■ MATERIAL PROVIDED ■
Lemma sha_update_byte_inv msg c hd tl q b :
  sha_inv msg c hd tl q →
  ∃ c' hd' tl' q', sha_update_byte c b = Some c' ∧ sha_inv (msg ++ [b]) c' hd' tl' q'.
Proof.
  intros [Hm Hq Hh Ht Hl Hd Hs Hb Hst]. pose proof (zlen_nonneg tl).
  unfold sha_update_byte. rewrite zset_Some by lia. simpl.
  set (data' := <[_ := b]> (sha_data c)).
  assert (Hz : zset (sha_data c) (sha_datalen c) b = Some data') by (rewrite zset_Some by lia; done).
  pose proof (zset_zlen _ _ _ _ Hz) as Hzl.
  apply zset_take in Hz; [|lia]. rewrite Hd in Hz.
  destruct (Z.eqb_spec (sha_datalen c + 1) 64) as [E|E].
  - rewrite E, ztake_all in Hz by lia.
    eexists _, (hd ++ data'), [], (q + 1). split; [done|].
    split; simpl; try done; try lia.
    + rewrite app_nil_r, Hm, Hz. by rewrite app_assoc.
    + rewrite zlen_app. lia.
    + rewrite Hb, Zplus_mod_idemp_l. f_equal. lia.
    + rewrite Hst. by erewrite run_snoc by (done || lia).
  - eexists _, hd, (tl ++ [b]), q. split; [done|]. split; simpl; try done; try lia.
    + by rewrite Hm, app_assoc.
    + rewrite zlen_app, zlen_cons, zlen_nil. lia.
Qed.

Lemma sha_update_inv msg0 msg c hd tl q :
  sha_inv msg0 c hd tl q →
  ∃ c' hd' tl' q', sha256_update c msg = Some c' ∧ sha_inv (msg0 ++ msg) c' hd' tl' q'.
Proof.
  intros Hi. induction msg as [|b msg IH] using rev_ind.
  - exists c, hd, tl, q. by rewrite app_nil_r.
  - destruct IH as (c1 & hd1 & tl1 & q1 & Hu & Hi1).
    destruct (sha_update_byte_inv _ _ _ _ _ b Hi1) as (c2 & hd2 & tl2 & q2 & Hb & Hi2).
    exists c2, hd2, tl2, q2. unfold sha256_update in *. rewrite foldl_app, Hu. simpl.
    by rewrite app_assoc.
Qed.
(** Rows under construction. *)
Record row_wf (used : Z) (row : pq_data_row_t) : Prop := {
  rw_data : zlen (dr_data row) = 16;
  rw_len : zlen (dr_len row) = 16;
  rw_format : zlen (dr_format row) = 16;
  rw_oid : zlen (dr_oid row) = 16;
  rw_cells : row_in_arena used row;
}.

Lemma set_cell_wf used row i d n :
  row_wf used row → 0 ≤ i < 16 → cell_in_arena used d n →
  ∃ row', set_cell row i d n = Some row' ∧ row_wf used row'.
Proof.
  intros [] Hi Hd. unfold set_cell. rewrite !zset_Some by lia. cbn [mbind option_bind].
  eexists. split; [done|]. unfold zlen in *.
  split; cbn; unfold zlen; rewrite ?length_insert; try done.
  unfold row_in_arena. cbn. by apply Forall2_insert.
Qed.

Lemma row_wf_mono u u' row : u ≤ u' → row_wf u row → row_wf u' row.
Proof.
  intros Hu []. split; try done. unfold row_in_arena in *.
  revert rw_cells0. apply Forall2_impl. intros ??. by apply cell_in_arena_mono.
Qed.

Lemma zero_row_wf used : row_wf used zero_data_row.
Proof. split; try done. unfold row_in_arena. cbn. repeat constructor. Qed.

(** Copying a column into the free part of the arena. *)
Lemma arena_copy_good s bytes :
  session_wf s → row_arena_used s + zlen bytes ≤ PQWIRE_ROW_ARENA →
  ∃ arena, mem_write (row_arena s) (row_arena_used s) bytes = Some arena ∧
    let s' := set_row_arena_used (row_arena_used s + zlen bytes) (set_row_arena arena s) in
    session_wf s' ∧ session_ext s s' ∧
    mem_read (row_arena s') (row_arena_used s) (zlen bytes) = Some bytes.
Proof.
  intros Hwf Hfit. pose proof Hwf as []. pose proof (zlen_nonneg bytes).
  rewrite mem_write_Some by lia. eexists. split; [done|]. cbn zeta.
  set (arena := _ ++ _). assert (Hz : zlen arena = PQWIRE_ROW_ARENA) by (unfold arena; zl).
  split_and!.
  - split; cbn; try done; try lia.
    eapply Forall_impl; [|exact sw_rows]. intros ev. apply event_in_arena_mono. lia.
  - split; cbn; try done; [lia|]. unfold arena. apply ztake_app. by rewrite zlen_ztake by lia.
  - cbn [row_arena set_row_arena set_row_arena_used]. unfold arena.
    apply mem_read_app; [by rewrite zlen_ztake by lia|done].
Qed.

Lemma cells_loop_good n i off row s body :
  session_wf s → zlen body < 2 ^ 64 → 0 ≤ i → 0 ≤ off → i + Z.of_nat n ≤ 16 →
  row_wf (row_arena_used s) row →
  ∃ row' s' i', cells_loop n i off row s body = Some (row', s', i') ∧ session_wf s' ∧
    session_ext s s' ∧ row_wf (row_arena_used s') row' ∧ i ≤ i' ≤ 16.
Proof.
  revert i off row s. induction n as [|n IH]; intros i off row s Hwf Hb Hi Ho Hn Hrow.
  { exists row, s, i. split_and!; [done|done|apply session_ext_refl|done|lia|lia]. }
  assert (Hstop : ∃ row' s' i', Some (row, s, i) = Some (row', s', i') ∧ session_wf s' ∧
    session_ext s s' ∧ row_wf (row_arena_used s') row' ∧ i ≤ i' ≤ 16).
  { exists row, s, i. split_and!; (done || lia || apply session_ext_refl). }
  cbn [cells_loop]. destruct (Z.leb_spec (off + 4) (zlen body)); [|done].
  destruct (rd32_be_defined body off) as [v ->]; [lia..|]. cbn [mbind option_bind].
  assert (Hnull : ∀ off', 0 ≤ off' →
    ∃ row' s' i', (row0 ← set_cell row i None 0; cells_loop n (i + 1) off' row0 s body)
      = Some (row', s', i') ∧ session_wf s' ∧
      session_ext s s' ∧ row_wf (row_arena_used s') row' ∧ i ≤ i' ≤ 16).
  { intros off' Hoff'. destruct (set_cell_wf _ row i None 0 Hrow) as (r1 & -> & Hr1); [lia|done|].
    cbn [mbind option_bind]. destruct (IH (i + 1) off' r1 s) as (r2 & s2 & i2 & -> & ? & ? & ? & ?);
      [done|done|lia|lia|lia|done|].
    exists r2, s2, i2. split_and!; (done || lia). }
  destruct (Z.ltb_spec (to_i32 v) 0); [apply Hnull; lia|].
  destruct (Z.ltb_spec (zlen body) (off + 4 + to_i32 v)); [done|].
  destruct (Z.ltb_spec PQWIRE_ROW_ARENA (row_arena_used s + to_i32 v)); [apply Hnull; lia|].
  rewrite mem_read_Some by lia. cbn [mbind option_bind].
  set (bytes := ztake _ _).
  assert (Hbl : zlen bytes = to_i32 v).
  { unfold bytes. rewrite zlen_ztake; [done|]. rewrite zlen_zdrop by lia. lia. }
  destruct (arena_copy_good s bytes) as (arena & -> & Hwf1 & He1 & _); [done|lia|].
  cbn [mbind option_bind]. rewrite Hbl in Hwf1, He1.
  set (s1 := set_row_arena_used _ _) in *.
  destruct (set_cell_wf (row_arena_used s1) row i (Some (row_arena_used s)) (to_i32 v))
    as (r1 & -> & Hr1).
  { eapply row_wf_mono; [|done]. by destruct He1. }
  { lia. }
  { cbn. destruct Hwf. lia. }
  cbn [mbind option_bind].
  destruct (IH (i + 1) (off + 4 + to_i32 v) r1 s1) as (r2 & s2 & i2 & -> & ? & ? & ? & ?);
    [done|done|lia|lia|lia|done|].
  exists r2, s2, i2. split_and!; try done; try lia.
  eapply session_ext_trans; [destruct Hwf; lia|done|done].
Qed.

Lemma parse_data_row_good s body :
  session_wf s → zlen body < 2 ^ 64 → good s (parse_data_row s body).
Proof.
  intros Hwf Hb. unfold parse_data_row.
  destruct (Z.ltb_spec (zlen body) 2); [by apply good_Some|].
  destruct (rd16_be_defined body 0) as (n & -> & Hr); [lia..|]. cbn [mbind option_bind].
  pose proof (clamp_bound n PQWIRE_MAX_ROW_COLUMNS) as Hc. unfold PQWIRE_MAX_ROW_COLUMNS in *.
  destruct (cells_loop_good (Z.to_nat (clamp n 16)) 0 2 zero_data_row s body)
    as (row & s1 & i & -> & Hwf1 & He & Hrow & _); [done|done|lia..|apply zero_row_wf|].
  cbn [mbind option_bind]. eapply good_weaken; [done|done|].
  apply good_enqueue; [done|]. unfold event_in_arena. cbn. by destruct Hrow.
Qed.

(** ** Dispatch *)
Lemma handle_frontend_good base s type body :
  session_wf s → zlen body < 2 ^ 64 → good s (handle_frontend base s type body).
Proof.
  intros Hwf Hb. unfold handle_frontend.
  repeat (match goal with |- good _ (if ?b then _ else _) => destruct b end);
    try (apply good_enqueue; [done|no_row]); try (by apply good_Some).
  - by apply parse_query_msg_good.
  - apply good_on_val; [done|by apply parse_fields_defined|].
    intros p _. apply good_enqueue; [done|no_row].
  - apply good_on_val; [done|by apply bind_fields_defined|].
    intros p _. apply good_enqueue; [done|no_row].
  - apply good_on_val; [done|by apply target_name_defined|].
    intros [t nm] _. apply good_enqueue; [done|no_row].
  - apply good_on_val; [done|by apply execute_fields_defined|].
    intros p _. apply good_enqueue; [done|no_row].
  - apply good_on_val; [done|by apply target_name_defined|].
    intros [t nm] _. apply good_enqueue; [done|no_row].
Qed.

Lemma handle_backend_good base s type body :
  session_wf s → zlen body < 2 ^ 64 → good s (handle_backend base s type body).
Proof.
  intros Hwf Hb. unfold handle_backend.
  destruct (type =? chr "R").
  { destruct (Z.leb_spec 4 (zlen body)); [|by apply good_Some].
    destruct (rd32_be_defined body 0) as [v ->]; [lia..|]. cbn [mbind option_bind].
    destruct (v =? 0); [|by apply good_Some].
    apply good_bind; [done|apply good_enqueue; [done|no_row]|].
    intros s3 Hwf3 _. apply good_same; auto with session. }
  destruct (type =? chr "Z").
  { apply good_bind; [done|apply good_enqueue; [done|no_row]|].
    intros s3 Hwf3 _. apply good_same; auto with session. }
  repeat (match goal with |- good _ (if ?b then _ else _) => destruct b end);
    try (apply good_enqueue; [done|no_row]); try (by apply good_Some).
  - by apply parse_row_description_good.
  - by apply parse_data_row_good.
  - by apply parse_command_complete_good.
  - unfold parse_error_response. destruct (parse_error_fields_defined body Hb) as [e ->].
    cbn [mbind option_bind]. apply good_enqueue; [done|no_row].
  - apply good_on_val; [done|by apply notification_fields_defined|].
    intros p _. apply good_enqueue; [done|no_row].
Qed.

Lemma handle_message_good base s type body :
  session_wf s → zlen body < 2 ^ 64 → good s (handle_message base s type body).
Proof.
  intros Hwf Hb. unfold handle_message. destruct (bool_decide _).
  - by apply handle_frontend_good.
  - by apply handle_backend_good.
Qed.
Lemma parse_roundtrip_witness :
  let sent := pqwire_send_parse (Some (fresh PQWIRE_ROLE_CLIENT 64)) (Some (bs "s1"))
                (Some (bs "SELECT $1")) (Some [23; 25]) 2 in
  delivers (fresh PQWIRE_ROLE_CLIENT 64) (test_receiver PQWIRE_ROLE_SERVER) sent (λ _ ev, ∃ p,
      ev = mk_event PQ_EVENT_PARSE (P_parse p) ∧
      cstr_of (parse_statement p) = ztake 63 (bs "s1") ∧
      cstr_of (parse_query p) = ztake 4095 (bs "SELECT $1") ∧
      parse_n_param_types p = 2 ∧ ztake 2 (parse_param_type_oids p) = [23; 25]).
Proof.
  apply (parse_roundtrip (fresh PQWIRE_ROLE_CLIENT 64) (test_receiver PQWIRE_ROLE_SERVER)
    (bs "s1") (bs "SELECT $1") [23; 25]).
  - apply fresh_wf. lia.
  - reflexivity.
  - concrete_bytes.
  - concrete_bytes.
  - repeat constructor; lia.
  - vm_compute. discriminate.
  - apply test_receiver_ok. vm_compute. discriminate.
  - reflexivity.
Defined.

(** ** ErrorResponse *)
Definition field_bytes (f : Z * list Z) : list Z := f.1 :: with_nul f.2.
Definition field_ok (f : Z * list Z) : Prop := char_ok f.1 ∧ cstr_ok f.2.
Definition set_fields (e : pq_error_t) (fs : list (Z * list Z)) : pq_error_t :=
  foldl (λ e f, set_error_field f.1 f.2 e) e fs.
Lemma next_item_startup max payload :
  bytes_ok payload → 4 ≤ zlen payload → zlen payload + 4 ≤ max → zlen payload + 4 < 2 ^ 32 →
  next_item max true (wr32_be (zlen payload + 4) ++ payload) = Some (I_startup payload, false, []).
Proof.
  intros Hb H4 Hm Hl.
  assert (Hw : ∃ b0 b1 b2 b3, wr32_be (zlen payload + 4) = [b0; b1; b2; b3] ∧
    be32 b0 b1 b2 b3 = zlen payload + 4).
  { pose proof (rd32_be_wr32_be [] (zlen payload + 4) [] 0 eq_refl) as Hr.
    pose proof (wr32_be_ok (zlen payload + 4)) as Hok. unfold wr32_be in *.
    eexists _, _, _, _. split; [done|]. cbn [app] in Hr. rewrite rd32_be_val in Hr by done.
    apply (inj Some) in Hr. rewrite Hr. apply to_u32_small. lia. }
  destruct Hw as (b0 & b1 & b2 & b3 & -> & Hlen). cbn [app next_item]. cbn zeta. rewrite Hlen.
  rewrite (proj2 (Z.ltb_ge _ 8)), (proj2 (Z.ltb_ge max _)) by lia. cbn [orb].
  rewrite (proj2 (Z.ltb_ge _ _)) by lia.
  replace (zlen payload + 4 - 4) with (zlen payload) by lia.
  by rewrite ztake_all, zdrop_all by done.
Qed.

Lemma startup_loop_pair fuel s pre key val rest off :
  cstr_ok key → key ≠ [] → cstr_ok val → off = zlen pre →
  zlen (pre ++ with_nul key ++ with_nul val ++ rest) < 2 ^ 64 →
  startup_loop (S fuel) s (pre ++ with_nul key ++ with_nul val ++ rest) off
  = startup_loop fuel
      (if bool_decide (key = bs "user")
       then set_user_scratch (copy_cstr (user_scratch s) 128 (Some val)) s
       else if bool_decide (key = bs "database")
       then set_db_scratch (copy_cstr (db_scratch s) 128 (Some val)) s
       else s)
      (pre ++ with_nul key ++ with_nul val ++ rest) (off + (zlen key + 1) + (zlen val + 1)).
Proof.
  intros Hk Hne Hv -> Hb. cbn [startup_loop].
  assert (0 < zlen key) by (destruct key; [done|zlia]).
  pose proof (zlen_nonneg val). pose proof (zlen_nonneg rest).
  rewrite (proj2 (Z.ltb_lt _ _)) by zl. rewrite read_at_str by done. cbn [mbind option_bind].
  rewrite (proj2 (Z.leb_gt _ _)) by lia.
  assert (Hb2 : pre ++ with_nul key ++ with_nul val ++ rest
    = (pre ++ with_nul key) ++ with_nul val ++ rest) by by rewrite <- app_assoc.
  rewrite Hb2 in Hb |- *. by rewrite read_at_str by (done || zl).
Qed.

■ THE PROBLEM ■
Reproduce verbatim only the segment of the listing bounded by the line containing "intros [Hm Hq" and the line containing "eexists _, (hd", with both boundary lines included.

■ SOLUTION FOR THIS PROBLEM ■
  intros [Hm Hq Hh Ht Hl Hd Hs Hb Hst]. pose proof (zlen_nonneg tl).
  unfold sha_update_byte. rewrite zset_Some by lia. simpl.
  set (data' := <[_ := b]> (sha_data c)).
  assert (Hz : zset (sha_data c) (sha_datalen c) b = Some data') by (rewrite zset_Some by lia; done).
  pose proof (zset_zlen _ _ _ _ Hz) as Hzl.
  apply zset_take in Hz; [|lia]. rewrite Hd in Hz.
  destruct (Z.eqb_spec (sha_datalen c + 1) 64) as [E|E].
  - rewrite E, ztake_all in Hz by lia.
    eexists _, (hd ++ data'), [], (q + 1). split; [done|].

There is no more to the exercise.